• Aim of the exercise:
Each line of the data that includes "forall" must be copied.

• Dataset records:
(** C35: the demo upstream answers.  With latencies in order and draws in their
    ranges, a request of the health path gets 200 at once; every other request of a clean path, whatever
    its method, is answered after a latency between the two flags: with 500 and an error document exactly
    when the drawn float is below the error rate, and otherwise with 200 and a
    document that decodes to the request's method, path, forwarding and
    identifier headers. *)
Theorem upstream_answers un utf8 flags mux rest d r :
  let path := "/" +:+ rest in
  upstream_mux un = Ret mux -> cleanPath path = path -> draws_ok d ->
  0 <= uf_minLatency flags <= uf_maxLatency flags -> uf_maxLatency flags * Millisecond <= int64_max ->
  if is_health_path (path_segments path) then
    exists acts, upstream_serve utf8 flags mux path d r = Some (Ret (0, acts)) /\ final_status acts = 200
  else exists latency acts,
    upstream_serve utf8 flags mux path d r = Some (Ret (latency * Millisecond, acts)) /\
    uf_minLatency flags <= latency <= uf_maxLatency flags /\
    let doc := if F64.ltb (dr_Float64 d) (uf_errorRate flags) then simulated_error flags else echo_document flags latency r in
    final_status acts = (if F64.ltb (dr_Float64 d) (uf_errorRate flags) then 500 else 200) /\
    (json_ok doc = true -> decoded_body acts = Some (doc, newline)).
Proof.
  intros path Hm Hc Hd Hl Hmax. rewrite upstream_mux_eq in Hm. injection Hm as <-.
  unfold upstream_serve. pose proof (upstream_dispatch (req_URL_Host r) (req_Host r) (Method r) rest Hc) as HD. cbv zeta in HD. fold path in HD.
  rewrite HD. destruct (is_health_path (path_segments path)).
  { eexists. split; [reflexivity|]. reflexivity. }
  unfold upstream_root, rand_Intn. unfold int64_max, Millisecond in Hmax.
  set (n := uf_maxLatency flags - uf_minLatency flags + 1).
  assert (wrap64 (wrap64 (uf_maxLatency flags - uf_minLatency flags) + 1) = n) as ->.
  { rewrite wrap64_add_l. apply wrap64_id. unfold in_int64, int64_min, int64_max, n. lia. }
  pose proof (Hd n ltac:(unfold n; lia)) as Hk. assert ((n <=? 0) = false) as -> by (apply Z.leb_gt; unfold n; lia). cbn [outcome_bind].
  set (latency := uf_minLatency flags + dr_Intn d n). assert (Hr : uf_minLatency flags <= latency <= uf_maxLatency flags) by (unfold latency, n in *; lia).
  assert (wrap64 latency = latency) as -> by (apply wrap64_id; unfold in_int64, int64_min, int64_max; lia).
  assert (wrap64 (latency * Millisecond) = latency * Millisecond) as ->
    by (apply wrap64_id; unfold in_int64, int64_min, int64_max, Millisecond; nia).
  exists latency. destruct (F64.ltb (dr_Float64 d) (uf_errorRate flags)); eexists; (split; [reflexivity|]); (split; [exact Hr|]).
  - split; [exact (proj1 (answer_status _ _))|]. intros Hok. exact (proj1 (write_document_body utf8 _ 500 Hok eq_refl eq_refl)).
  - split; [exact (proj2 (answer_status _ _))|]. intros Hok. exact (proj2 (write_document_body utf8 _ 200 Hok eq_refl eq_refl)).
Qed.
--
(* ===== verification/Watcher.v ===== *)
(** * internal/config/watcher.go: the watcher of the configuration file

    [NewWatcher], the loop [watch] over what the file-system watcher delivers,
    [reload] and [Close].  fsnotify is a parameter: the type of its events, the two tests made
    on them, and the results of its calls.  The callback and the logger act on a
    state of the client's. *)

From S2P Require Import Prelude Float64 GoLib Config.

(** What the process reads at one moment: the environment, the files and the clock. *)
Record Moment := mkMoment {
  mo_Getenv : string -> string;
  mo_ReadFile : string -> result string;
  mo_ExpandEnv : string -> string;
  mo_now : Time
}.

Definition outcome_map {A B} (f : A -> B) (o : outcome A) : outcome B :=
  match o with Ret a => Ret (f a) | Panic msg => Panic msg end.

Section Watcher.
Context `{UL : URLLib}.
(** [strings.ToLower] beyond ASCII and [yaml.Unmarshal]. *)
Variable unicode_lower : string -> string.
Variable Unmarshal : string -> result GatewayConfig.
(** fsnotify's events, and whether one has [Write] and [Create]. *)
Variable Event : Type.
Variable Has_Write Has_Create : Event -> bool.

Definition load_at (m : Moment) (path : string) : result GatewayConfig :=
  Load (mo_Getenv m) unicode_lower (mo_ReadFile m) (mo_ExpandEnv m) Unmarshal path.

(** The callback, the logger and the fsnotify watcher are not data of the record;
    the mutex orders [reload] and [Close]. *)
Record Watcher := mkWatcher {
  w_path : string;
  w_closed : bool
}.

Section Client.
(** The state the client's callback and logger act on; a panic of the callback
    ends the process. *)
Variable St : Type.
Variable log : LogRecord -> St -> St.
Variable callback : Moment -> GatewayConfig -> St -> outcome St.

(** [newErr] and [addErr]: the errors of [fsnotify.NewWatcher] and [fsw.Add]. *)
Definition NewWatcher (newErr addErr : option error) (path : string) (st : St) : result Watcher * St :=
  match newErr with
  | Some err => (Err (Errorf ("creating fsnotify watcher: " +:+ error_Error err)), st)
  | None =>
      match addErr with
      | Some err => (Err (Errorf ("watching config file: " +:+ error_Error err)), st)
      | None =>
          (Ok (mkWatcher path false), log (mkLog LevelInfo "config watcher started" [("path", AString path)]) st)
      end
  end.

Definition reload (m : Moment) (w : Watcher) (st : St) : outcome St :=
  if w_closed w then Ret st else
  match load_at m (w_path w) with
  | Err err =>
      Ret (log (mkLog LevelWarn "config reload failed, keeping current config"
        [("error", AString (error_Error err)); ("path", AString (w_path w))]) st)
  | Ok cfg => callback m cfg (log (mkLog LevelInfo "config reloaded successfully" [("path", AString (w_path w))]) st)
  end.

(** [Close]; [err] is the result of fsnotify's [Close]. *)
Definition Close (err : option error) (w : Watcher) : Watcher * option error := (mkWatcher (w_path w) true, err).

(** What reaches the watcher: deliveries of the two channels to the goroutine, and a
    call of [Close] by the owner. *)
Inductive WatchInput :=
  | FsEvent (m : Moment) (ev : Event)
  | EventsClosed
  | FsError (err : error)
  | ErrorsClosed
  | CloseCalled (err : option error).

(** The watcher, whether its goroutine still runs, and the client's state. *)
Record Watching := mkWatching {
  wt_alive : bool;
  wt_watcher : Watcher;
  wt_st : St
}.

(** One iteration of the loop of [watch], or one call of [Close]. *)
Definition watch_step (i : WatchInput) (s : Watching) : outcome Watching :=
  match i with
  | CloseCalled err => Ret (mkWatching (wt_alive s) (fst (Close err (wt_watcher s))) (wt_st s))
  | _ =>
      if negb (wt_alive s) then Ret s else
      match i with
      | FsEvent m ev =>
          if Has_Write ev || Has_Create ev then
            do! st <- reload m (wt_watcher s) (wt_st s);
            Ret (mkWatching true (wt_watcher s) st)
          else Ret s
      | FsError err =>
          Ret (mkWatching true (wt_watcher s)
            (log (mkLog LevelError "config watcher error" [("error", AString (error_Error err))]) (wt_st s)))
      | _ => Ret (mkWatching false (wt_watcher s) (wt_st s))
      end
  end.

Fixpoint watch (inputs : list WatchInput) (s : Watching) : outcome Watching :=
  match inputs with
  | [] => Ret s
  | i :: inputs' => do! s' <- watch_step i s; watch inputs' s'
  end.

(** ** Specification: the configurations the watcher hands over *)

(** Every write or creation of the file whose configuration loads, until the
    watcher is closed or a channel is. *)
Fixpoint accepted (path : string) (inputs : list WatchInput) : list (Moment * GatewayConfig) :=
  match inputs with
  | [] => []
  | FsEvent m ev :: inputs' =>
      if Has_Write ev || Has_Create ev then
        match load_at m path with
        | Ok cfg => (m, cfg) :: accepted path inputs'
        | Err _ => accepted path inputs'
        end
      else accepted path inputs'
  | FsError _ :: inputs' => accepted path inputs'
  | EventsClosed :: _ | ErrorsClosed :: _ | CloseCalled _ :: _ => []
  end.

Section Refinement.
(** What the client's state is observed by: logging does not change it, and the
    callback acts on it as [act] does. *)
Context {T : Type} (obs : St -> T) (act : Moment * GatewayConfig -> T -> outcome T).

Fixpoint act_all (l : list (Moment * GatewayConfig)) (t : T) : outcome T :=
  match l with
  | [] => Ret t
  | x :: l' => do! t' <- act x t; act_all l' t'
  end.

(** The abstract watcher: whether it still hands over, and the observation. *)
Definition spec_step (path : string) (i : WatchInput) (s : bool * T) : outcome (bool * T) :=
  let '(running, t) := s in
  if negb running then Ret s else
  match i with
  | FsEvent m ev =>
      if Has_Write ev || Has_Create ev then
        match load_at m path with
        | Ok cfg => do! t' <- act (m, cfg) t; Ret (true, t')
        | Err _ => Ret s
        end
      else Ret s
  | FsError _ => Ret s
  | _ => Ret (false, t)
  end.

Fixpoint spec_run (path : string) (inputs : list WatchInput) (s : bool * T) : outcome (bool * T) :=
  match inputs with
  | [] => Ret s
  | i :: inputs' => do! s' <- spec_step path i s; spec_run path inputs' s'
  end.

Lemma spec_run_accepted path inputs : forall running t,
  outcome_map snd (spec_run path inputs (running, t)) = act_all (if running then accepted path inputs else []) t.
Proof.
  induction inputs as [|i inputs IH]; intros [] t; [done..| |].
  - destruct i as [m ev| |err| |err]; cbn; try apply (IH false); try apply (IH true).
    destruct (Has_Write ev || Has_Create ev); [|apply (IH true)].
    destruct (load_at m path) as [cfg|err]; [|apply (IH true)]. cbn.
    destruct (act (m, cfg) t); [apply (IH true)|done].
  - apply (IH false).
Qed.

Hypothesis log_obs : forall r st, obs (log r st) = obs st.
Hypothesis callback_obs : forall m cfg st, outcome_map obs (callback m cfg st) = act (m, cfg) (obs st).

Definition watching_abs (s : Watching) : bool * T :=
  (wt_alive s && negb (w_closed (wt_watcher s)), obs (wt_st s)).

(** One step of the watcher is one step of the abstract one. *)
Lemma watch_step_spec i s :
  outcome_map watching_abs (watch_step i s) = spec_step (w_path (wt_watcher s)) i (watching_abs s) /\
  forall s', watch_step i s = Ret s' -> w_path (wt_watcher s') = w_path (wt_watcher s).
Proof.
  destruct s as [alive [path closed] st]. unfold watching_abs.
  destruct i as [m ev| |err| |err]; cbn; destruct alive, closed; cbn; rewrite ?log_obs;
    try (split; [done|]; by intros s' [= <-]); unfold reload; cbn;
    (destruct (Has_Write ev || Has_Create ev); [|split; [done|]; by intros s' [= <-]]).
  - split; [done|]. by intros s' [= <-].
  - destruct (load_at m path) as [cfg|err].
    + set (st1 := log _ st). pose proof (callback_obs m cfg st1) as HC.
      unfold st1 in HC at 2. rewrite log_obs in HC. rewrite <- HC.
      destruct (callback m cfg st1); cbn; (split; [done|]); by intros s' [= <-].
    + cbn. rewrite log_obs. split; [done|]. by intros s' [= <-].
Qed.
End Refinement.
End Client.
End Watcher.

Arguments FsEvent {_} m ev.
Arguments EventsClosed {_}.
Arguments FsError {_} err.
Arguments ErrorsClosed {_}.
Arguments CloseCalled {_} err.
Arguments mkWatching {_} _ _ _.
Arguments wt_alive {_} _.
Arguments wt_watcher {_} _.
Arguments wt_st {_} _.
...
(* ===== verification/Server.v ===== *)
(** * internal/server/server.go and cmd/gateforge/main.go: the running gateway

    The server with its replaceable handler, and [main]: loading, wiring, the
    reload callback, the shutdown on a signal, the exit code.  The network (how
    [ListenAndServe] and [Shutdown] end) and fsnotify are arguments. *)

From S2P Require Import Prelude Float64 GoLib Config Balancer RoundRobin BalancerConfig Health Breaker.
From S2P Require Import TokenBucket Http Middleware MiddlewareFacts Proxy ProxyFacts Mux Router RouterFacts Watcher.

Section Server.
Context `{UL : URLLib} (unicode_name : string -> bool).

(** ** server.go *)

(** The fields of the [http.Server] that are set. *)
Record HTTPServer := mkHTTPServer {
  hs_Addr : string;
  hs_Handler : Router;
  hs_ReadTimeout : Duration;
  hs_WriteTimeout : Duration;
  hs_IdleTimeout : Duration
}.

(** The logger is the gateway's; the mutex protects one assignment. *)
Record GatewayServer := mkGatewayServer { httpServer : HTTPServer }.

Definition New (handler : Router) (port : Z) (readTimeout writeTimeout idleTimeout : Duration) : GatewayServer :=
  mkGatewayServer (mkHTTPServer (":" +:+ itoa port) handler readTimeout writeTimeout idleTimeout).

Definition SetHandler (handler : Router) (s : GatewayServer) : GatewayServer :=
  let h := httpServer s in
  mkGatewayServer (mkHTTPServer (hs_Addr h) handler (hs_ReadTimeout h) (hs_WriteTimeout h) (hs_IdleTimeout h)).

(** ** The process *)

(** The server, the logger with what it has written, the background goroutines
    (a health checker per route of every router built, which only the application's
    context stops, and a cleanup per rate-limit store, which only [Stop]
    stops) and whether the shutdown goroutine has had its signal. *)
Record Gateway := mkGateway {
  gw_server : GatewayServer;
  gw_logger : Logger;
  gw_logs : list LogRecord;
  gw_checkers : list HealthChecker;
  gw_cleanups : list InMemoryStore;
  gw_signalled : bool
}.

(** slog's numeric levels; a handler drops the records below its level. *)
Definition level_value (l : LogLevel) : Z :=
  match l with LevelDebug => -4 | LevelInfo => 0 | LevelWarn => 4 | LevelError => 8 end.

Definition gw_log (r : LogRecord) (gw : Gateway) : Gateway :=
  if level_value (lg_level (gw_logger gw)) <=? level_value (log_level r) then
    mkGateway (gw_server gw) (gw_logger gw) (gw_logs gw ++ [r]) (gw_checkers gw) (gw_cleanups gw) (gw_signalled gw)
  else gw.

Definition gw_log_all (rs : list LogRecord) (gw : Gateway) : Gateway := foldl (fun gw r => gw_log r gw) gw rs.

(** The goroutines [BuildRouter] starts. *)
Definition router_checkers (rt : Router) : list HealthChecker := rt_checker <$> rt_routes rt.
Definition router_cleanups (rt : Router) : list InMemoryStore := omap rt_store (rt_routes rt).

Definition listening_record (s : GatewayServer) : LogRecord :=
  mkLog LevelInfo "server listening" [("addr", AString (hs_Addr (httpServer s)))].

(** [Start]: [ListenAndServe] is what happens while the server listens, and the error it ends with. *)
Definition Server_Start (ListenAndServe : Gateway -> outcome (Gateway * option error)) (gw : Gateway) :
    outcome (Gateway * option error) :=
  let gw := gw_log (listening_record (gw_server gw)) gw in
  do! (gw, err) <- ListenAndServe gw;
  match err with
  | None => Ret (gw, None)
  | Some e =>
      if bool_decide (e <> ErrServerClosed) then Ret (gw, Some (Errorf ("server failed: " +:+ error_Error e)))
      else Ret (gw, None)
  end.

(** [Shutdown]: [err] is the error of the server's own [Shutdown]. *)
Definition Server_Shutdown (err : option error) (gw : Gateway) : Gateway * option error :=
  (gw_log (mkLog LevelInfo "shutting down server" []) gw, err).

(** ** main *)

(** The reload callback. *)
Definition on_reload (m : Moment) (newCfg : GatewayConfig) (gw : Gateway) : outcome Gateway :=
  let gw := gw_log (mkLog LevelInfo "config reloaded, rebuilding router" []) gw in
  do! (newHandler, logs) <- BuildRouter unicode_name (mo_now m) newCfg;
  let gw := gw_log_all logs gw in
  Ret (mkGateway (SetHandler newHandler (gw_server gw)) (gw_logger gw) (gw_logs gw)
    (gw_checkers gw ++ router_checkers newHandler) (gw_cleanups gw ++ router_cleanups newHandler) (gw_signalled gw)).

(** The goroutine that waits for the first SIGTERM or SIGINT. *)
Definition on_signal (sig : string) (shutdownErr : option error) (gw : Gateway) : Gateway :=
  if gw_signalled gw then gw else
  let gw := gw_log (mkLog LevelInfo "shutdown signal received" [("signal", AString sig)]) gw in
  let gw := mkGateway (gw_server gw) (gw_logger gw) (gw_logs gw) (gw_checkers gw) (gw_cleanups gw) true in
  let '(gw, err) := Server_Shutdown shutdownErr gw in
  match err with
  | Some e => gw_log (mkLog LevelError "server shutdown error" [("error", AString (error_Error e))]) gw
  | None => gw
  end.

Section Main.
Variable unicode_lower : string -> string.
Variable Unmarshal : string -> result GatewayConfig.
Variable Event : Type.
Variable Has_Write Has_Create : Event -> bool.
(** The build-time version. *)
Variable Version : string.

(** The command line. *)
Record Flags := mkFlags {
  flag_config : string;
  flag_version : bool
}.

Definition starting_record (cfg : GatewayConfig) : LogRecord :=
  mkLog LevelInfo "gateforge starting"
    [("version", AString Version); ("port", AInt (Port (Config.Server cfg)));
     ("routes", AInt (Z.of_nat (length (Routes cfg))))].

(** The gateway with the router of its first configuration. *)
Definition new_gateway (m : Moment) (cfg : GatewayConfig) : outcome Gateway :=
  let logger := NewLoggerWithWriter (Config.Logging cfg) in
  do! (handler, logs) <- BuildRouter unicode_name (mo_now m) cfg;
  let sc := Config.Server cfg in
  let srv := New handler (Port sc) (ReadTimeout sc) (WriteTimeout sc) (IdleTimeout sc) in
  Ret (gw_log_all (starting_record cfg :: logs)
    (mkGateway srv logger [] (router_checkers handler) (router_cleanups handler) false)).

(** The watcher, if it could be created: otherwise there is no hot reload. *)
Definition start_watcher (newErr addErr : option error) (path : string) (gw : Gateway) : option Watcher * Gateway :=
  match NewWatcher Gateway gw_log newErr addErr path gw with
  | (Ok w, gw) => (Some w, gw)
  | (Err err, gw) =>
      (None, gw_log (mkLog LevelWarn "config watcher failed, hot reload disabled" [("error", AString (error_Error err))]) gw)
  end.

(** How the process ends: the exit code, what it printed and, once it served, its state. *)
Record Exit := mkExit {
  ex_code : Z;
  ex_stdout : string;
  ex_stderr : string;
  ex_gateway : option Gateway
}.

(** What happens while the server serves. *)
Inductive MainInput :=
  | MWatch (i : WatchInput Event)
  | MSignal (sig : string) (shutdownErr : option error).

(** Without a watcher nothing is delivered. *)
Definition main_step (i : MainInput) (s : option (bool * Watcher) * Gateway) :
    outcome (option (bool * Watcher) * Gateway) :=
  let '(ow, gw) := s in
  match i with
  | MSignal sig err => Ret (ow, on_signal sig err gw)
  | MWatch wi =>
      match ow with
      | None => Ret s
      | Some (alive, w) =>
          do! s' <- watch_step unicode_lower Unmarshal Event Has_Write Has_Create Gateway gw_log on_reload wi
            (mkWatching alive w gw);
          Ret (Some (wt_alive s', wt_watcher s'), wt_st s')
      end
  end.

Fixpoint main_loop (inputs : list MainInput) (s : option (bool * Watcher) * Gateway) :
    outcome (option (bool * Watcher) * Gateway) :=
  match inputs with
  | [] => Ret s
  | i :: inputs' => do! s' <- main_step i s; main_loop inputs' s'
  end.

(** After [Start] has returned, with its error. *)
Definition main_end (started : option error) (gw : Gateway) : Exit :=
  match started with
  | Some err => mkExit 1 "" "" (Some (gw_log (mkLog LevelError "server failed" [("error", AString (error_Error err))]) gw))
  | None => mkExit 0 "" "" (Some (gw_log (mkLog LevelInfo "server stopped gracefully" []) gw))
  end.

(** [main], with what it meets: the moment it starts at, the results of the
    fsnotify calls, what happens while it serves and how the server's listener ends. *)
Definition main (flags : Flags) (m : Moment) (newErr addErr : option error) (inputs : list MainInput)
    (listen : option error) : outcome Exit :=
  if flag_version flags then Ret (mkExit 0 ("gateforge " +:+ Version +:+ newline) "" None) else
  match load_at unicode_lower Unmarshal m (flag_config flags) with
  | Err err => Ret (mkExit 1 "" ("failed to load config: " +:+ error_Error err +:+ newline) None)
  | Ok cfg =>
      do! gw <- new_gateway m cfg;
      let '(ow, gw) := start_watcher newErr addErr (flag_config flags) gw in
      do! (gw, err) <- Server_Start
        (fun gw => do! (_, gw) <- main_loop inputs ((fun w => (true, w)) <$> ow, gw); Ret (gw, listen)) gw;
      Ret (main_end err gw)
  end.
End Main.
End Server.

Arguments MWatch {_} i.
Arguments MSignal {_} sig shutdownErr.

• Solution for this exercise:
Lemma spec_run_accepted path inputs : forall running t,
Hypothesis log_obs : forall r st, obs (log r st) = obs st.
Hypothesis callback_obs : forall m cfg st, outcome_map obs (callback m cfg st) = act (m, cfg) (obs st).
  forall s', watch_step i s = Ret s' -> w_path (wt_watcher s') = w_path (wt_watcher s).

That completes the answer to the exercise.